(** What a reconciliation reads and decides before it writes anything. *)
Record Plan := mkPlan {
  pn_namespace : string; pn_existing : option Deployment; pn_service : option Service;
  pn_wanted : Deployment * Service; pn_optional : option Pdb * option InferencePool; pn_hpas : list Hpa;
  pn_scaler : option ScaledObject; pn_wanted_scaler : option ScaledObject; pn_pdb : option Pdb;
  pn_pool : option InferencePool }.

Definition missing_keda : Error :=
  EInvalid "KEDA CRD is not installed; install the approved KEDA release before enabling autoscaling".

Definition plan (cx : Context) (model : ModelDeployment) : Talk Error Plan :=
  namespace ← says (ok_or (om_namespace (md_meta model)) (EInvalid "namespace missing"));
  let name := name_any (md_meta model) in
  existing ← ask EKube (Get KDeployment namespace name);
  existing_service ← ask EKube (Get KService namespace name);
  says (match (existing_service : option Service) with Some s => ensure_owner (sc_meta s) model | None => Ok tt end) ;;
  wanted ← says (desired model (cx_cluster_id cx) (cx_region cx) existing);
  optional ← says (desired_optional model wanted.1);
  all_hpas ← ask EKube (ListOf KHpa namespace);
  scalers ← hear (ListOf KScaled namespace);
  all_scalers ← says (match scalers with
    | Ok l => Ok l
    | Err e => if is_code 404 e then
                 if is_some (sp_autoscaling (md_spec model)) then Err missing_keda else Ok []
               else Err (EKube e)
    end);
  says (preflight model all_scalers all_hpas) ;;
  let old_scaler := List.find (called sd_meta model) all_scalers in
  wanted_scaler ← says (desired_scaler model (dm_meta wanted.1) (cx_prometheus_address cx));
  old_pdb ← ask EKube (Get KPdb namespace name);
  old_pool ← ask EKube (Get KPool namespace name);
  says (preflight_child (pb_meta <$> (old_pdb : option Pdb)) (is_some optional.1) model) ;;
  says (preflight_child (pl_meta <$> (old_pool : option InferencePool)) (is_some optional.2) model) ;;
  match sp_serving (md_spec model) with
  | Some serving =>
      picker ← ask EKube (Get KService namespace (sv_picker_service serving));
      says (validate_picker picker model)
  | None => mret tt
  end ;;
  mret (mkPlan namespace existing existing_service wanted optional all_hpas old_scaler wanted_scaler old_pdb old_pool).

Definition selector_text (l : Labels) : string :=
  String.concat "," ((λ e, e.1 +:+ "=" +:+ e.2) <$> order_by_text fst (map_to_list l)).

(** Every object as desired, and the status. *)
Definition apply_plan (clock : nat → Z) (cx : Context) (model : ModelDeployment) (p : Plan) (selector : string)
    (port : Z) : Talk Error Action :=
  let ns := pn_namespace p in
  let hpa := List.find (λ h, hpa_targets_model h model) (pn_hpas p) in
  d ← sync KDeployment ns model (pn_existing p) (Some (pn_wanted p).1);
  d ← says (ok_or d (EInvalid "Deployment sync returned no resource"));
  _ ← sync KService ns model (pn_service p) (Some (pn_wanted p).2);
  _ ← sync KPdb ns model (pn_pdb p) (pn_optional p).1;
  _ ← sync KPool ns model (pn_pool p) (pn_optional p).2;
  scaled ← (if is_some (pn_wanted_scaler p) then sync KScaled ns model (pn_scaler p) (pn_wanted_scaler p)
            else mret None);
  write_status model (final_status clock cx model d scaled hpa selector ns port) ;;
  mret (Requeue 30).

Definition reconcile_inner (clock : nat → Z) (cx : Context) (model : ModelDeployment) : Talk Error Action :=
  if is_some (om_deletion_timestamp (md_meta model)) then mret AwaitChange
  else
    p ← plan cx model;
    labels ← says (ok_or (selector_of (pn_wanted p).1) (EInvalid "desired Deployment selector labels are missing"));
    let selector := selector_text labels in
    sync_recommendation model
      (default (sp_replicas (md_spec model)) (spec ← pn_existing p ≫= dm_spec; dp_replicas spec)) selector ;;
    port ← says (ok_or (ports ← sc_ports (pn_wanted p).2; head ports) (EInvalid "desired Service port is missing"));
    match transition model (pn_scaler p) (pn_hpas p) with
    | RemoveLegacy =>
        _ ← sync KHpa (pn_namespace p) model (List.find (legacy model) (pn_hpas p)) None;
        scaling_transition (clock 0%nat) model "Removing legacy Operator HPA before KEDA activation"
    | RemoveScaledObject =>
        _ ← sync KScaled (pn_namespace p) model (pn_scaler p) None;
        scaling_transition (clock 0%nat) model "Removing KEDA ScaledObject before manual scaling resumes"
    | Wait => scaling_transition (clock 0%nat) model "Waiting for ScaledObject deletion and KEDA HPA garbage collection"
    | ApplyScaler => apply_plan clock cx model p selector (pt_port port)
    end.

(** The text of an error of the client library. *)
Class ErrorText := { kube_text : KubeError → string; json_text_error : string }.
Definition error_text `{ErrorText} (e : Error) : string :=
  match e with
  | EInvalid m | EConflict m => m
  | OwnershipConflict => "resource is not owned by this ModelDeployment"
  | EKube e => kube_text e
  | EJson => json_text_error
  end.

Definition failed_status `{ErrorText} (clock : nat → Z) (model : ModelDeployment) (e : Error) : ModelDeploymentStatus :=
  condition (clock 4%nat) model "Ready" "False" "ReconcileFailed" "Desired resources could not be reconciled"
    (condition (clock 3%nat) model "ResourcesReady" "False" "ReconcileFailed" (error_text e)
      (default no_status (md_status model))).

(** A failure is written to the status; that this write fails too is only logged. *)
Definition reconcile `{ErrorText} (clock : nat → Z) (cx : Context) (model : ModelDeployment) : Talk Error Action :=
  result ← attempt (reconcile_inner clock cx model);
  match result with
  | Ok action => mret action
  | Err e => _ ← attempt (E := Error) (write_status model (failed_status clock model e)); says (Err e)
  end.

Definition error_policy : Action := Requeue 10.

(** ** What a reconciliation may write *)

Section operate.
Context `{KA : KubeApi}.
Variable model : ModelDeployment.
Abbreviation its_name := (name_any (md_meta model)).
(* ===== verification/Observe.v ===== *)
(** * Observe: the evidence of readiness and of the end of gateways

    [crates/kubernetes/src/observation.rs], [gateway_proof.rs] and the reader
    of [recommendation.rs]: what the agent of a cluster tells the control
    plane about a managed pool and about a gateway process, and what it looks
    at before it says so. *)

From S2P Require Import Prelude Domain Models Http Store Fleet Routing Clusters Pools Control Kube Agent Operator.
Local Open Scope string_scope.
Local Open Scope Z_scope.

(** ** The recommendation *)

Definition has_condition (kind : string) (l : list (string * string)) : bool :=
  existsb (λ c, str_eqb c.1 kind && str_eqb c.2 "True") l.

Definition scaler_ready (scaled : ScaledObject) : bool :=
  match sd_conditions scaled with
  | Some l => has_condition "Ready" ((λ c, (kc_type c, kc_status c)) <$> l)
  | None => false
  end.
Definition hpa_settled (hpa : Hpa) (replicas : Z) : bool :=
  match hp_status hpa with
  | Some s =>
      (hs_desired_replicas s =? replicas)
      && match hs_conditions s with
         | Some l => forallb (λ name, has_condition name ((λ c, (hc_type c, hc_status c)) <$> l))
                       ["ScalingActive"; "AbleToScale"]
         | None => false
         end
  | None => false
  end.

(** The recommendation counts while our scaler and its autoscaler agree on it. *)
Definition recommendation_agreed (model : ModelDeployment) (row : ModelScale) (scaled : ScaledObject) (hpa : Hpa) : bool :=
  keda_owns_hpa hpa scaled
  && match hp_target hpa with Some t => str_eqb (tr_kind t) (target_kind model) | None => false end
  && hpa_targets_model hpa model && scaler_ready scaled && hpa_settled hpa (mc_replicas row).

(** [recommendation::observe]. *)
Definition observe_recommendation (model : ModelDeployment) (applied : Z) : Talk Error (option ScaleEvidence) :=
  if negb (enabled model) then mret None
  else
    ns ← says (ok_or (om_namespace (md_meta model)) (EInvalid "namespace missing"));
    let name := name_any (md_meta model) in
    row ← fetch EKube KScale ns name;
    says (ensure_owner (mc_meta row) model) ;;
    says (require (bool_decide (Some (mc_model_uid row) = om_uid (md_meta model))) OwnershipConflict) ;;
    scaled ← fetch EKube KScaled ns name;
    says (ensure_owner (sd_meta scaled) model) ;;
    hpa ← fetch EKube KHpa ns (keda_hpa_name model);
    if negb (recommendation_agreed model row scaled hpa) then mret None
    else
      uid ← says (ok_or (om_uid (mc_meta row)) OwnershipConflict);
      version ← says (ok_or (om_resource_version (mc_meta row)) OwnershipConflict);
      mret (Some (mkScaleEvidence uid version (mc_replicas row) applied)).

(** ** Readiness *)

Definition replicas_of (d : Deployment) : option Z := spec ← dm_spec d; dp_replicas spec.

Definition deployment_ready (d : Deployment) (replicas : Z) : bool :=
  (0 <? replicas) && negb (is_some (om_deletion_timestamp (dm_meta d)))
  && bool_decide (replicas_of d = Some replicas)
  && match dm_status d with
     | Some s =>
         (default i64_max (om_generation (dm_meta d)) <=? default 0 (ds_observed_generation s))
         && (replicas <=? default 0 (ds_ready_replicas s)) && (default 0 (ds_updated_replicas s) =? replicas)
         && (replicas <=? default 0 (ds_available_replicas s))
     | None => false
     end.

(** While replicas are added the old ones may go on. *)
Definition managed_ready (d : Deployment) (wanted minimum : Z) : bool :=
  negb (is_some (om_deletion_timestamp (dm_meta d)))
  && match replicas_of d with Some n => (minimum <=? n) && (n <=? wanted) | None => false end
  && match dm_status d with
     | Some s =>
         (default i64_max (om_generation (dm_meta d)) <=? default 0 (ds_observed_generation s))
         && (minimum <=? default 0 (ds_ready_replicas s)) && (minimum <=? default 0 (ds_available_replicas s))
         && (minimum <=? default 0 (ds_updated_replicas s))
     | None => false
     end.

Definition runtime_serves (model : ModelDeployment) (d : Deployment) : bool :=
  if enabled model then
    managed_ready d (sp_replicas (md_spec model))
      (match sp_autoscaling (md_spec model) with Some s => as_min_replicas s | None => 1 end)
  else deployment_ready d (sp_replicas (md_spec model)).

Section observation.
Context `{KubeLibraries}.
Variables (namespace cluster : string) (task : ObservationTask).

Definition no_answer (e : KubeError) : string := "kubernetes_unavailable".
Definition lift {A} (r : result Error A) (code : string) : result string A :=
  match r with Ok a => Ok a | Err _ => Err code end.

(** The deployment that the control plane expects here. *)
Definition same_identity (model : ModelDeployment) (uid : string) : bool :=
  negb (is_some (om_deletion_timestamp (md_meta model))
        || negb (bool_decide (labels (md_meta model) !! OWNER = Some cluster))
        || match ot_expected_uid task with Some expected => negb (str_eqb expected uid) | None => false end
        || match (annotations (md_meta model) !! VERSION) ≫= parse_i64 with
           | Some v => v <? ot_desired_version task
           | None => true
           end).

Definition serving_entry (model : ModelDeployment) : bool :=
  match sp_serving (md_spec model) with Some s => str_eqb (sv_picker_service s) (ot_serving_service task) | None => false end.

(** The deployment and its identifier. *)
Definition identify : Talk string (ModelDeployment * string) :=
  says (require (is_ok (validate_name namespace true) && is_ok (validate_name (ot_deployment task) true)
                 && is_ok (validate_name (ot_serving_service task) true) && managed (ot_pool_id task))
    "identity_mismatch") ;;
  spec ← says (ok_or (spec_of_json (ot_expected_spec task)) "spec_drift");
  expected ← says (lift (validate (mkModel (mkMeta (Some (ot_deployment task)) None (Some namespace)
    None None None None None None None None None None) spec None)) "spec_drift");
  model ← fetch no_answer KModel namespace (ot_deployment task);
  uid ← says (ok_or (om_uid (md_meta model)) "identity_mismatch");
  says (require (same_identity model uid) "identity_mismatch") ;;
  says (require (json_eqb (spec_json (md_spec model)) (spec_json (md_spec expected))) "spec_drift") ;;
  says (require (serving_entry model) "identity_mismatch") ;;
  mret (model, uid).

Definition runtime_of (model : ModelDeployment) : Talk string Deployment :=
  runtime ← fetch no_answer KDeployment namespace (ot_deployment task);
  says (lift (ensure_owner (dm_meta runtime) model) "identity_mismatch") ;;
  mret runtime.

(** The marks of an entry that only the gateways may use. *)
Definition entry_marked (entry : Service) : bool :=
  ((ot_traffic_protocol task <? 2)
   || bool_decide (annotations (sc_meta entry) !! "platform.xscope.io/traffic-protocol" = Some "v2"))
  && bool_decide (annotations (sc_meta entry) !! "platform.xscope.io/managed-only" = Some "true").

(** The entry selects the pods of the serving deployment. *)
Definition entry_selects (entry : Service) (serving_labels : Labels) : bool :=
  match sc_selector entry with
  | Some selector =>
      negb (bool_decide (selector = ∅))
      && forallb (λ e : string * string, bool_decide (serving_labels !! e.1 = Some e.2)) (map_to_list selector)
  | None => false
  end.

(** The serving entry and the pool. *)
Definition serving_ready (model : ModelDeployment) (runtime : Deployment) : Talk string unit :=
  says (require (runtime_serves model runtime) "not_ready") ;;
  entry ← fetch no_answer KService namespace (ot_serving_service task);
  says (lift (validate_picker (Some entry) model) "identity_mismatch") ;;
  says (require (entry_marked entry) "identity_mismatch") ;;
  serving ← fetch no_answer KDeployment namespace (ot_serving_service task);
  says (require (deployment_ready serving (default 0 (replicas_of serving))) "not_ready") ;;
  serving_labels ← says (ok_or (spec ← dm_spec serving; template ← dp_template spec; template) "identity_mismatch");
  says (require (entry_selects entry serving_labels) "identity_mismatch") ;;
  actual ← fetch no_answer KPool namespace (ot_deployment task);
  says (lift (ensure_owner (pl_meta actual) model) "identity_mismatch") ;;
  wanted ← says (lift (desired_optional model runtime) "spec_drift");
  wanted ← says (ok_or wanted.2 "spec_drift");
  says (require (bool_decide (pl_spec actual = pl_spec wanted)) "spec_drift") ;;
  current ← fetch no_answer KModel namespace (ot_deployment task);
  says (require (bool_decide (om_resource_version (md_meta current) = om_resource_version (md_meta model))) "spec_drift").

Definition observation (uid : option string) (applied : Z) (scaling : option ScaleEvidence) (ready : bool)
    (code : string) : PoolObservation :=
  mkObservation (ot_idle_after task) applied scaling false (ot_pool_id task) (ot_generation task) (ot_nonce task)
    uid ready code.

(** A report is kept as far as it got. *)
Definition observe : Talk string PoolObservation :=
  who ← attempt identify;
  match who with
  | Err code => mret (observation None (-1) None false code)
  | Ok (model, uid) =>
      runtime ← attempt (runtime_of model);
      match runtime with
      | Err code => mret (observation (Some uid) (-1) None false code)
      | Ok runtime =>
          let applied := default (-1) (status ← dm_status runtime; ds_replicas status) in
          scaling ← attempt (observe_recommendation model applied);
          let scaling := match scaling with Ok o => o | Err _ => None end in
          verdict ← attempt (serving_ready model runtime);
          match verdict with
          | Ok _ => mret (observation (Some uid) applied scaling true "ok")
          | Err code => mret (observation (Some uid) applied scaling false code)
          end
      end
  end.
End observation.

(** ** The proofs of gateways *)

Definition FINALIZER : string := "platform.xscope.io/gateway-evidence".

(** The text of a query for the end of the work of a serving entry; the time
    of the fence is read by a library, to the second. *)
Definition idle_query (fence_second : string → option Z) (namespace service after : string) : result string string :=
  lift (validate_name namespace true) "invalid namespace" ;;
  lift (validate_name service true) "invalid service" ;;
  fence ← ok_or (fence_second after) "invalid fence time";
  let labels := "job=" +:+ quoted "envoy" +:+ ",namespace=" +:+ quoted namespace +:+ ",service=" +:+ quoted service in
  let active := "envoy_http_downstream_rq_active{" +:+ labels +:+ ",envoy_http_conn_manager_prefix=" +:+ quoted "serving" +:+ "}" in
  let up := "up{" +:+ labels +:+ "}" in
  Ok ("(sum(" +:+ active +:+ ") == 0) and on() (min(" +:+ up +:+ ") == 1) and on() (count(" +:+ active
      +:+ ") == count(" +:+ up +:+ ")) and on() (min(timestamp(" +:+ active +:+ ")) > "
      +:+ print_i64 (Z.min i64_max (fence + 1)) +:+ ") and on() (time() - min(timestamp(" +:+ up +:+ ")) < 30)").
==================================================
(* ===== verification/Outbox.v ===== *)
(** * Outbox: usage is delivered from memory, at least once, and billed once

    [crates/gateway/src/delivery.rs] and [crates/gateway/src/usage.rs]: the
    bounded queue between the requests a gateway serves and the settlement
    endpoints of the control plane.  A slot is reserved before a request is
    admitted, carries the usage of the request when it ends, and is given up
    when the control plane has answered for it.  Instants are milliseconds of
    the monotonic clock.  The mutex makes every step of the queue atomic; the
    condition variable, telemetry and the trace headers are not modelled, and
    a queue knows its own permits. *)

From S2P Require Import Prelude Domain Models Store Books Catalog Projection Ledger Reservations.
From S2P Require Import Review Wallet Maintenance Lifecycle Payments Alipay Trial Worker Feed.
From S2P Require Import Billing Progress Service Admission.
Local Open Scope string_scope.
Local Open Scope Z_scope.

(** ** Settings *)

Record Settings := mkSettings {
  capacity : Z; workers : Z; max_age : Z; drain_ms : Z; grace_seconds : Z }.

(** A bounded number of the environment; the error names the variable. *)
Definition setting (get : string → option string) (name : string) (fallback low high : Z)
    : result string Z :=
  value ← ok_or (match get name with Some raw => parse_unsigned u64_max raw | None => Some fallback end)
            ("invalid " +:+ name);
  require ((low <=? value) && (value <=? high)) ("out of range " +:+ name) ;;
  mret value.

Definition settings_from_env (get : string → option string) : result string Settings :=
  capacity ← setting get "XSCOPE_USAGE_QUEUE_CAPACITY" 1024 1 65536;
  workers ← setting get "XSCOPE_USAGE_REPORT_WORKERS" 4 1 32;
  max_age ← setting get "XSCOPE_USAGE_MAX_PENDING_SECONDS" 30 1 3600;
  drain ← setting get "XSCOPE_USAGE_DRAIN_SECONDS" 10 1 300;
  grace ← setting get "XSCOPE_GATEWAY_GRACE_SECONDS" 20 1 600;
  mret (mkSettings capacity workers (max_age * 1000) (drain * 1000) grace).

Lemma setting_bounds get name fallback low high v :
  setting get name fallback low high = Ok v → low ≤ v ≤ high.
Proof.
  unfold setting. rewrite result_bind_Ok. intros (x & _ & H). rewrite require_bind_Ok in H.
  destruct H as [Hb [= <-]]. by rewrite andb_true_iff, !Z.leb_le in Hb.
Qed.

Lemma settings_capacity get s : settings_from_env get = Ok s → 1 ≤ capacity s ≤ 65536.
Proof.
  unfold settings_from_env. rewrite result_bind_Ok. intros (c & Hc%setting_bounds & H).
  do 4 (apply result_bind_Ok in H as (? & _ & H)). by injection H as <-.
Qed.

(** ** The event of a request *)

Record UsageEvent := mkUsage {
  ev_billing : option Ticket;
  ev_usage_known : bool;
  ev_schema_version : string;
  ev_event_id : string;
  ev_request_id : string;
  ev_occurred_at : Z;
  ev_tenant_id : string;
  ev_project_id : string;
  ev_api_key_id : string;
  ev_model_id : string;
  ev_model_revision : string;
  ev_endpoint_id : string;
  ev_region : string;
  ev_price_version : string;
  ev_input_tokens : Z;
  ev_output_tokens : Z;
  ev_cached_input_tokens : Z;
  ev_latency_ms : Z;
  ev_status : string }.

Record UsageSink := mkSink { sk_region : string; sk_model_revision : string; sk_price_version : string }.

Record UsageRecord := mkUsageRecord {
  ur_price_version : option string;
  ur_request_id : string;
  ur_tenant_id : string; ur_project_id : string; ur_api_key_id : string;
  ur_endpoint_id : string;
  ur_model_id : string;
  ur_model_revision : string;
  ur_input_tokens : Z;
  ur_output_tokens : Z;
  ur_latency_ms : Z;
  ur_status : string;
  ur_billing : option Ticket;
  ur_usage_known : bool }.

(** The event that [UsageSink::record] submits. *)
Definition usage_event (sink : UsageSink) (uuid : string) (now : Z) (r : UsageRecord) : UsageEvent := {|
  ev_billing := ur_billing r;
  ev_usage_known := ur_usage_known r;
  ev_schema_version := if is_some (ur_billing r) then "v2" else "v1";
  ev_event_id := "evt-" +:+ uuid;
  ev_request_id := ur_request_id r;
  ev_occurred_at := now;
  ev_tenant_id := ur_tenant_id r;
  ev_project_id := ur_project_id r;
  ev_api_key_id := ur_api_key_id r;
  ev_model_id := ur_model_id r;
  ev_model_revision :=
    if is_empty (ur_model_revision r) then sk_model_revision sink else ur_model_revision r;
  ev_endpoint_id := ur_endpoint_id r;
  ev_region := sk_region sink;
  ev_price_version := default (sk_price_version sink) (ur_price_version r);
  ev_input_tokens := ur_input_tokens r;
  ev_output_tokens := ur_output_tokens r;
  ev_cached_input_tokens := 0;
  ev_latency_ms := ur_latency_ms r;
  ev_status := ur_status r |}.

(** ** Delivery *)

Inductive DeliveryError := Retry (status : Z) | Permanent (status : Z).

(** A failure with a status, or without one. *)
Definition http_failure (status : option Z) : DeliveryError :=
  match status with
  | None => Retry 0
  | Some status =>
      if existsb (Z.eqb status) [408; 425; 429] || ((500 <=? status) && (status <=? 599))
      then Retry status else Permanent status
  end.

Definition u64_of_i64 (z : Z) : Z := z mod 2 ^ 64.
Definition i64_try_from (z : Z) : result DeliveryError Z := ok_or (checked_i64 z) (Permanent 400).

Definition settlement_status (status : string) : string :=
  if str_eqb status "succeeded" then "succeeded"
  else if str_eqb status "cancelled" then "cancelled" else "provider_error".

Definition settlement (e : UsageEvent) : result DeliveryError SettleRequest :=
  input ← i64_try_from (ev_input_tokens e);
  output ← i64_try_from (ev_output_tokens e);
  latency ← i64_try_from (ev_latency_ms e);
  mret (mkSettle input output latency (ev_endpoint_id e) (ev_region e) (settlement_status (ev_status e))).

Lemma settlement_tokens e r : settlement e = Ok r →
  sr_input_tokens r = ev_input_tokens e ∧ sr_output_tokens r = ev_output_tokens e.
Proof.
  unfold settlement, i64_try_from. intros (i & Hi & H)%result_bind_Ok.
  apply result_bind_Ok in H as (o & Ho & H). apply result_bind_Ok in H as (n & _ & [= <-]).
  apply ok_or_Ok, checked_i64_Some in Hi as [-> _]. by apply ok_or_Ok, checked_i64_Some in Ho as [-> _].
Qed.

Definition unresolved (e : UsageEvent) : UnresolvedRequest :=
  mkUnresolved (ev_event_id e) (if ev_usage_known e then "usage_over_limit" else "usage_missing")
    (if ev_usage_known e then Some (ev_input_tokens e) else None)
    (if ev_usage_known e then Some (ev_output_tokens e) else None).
==================================================
* TASK OBJECTIVE
Only the lines above starting at the line that holds "(** What a reconciliation" and ending at the line that holds "Ok l => Ok l" are to be repeated, exactly and in full.

* YOUR SOLUTION
(** What a reconciliation reads and decides before it writes anything. *)
Record Plan := mkPlan {
  pn_namespace : string; pn_existing : option Deployment; pn_service : option Service;
  pn_wanted : Deployment * Service; pn_optional : option Pdb * option InferencePool; pn_hpas : list Hpa;
  pn_scaler : option ScaledObject; pn_wanted_scaler : option ScaledObject; pn_pdb : option Pdb;
  pn_pool : option InferencePool }.

Definition missing_keda : Error :=
  EInvalid "KEDA CRD is not installed; install the approved KEDA release before enabling autoscaling".

Definition plan (cx : Context) (model : ModelDeployment) : Talk Error Plan :=
  namespace ← says (ok_or (om_namespace (md_meta model)) (EInvalid "namespace missing"));
  let name := name_any (md_meta model) in
  existing ← ask EKube (Get KDeployment namespace name);
  existing_service ← ask EKube (Get KService namespace name);
  says (match (existing_service : option Service) with Some s => ensure_owner (sc_meta s) model | None => Ok tt end) ;;
  wanted ← says (desired model (cx_cluster_id cx) (cx_region cx) existing);
  optional ← says (desired_optional model wanted.1);
  all_hpas ← ask EKube (ListOf KHpa namespace);
  scalers ← hear (ListOf KScaled namespace);
  all_scalers ← says (match scalers with
    | Ok l => Ok l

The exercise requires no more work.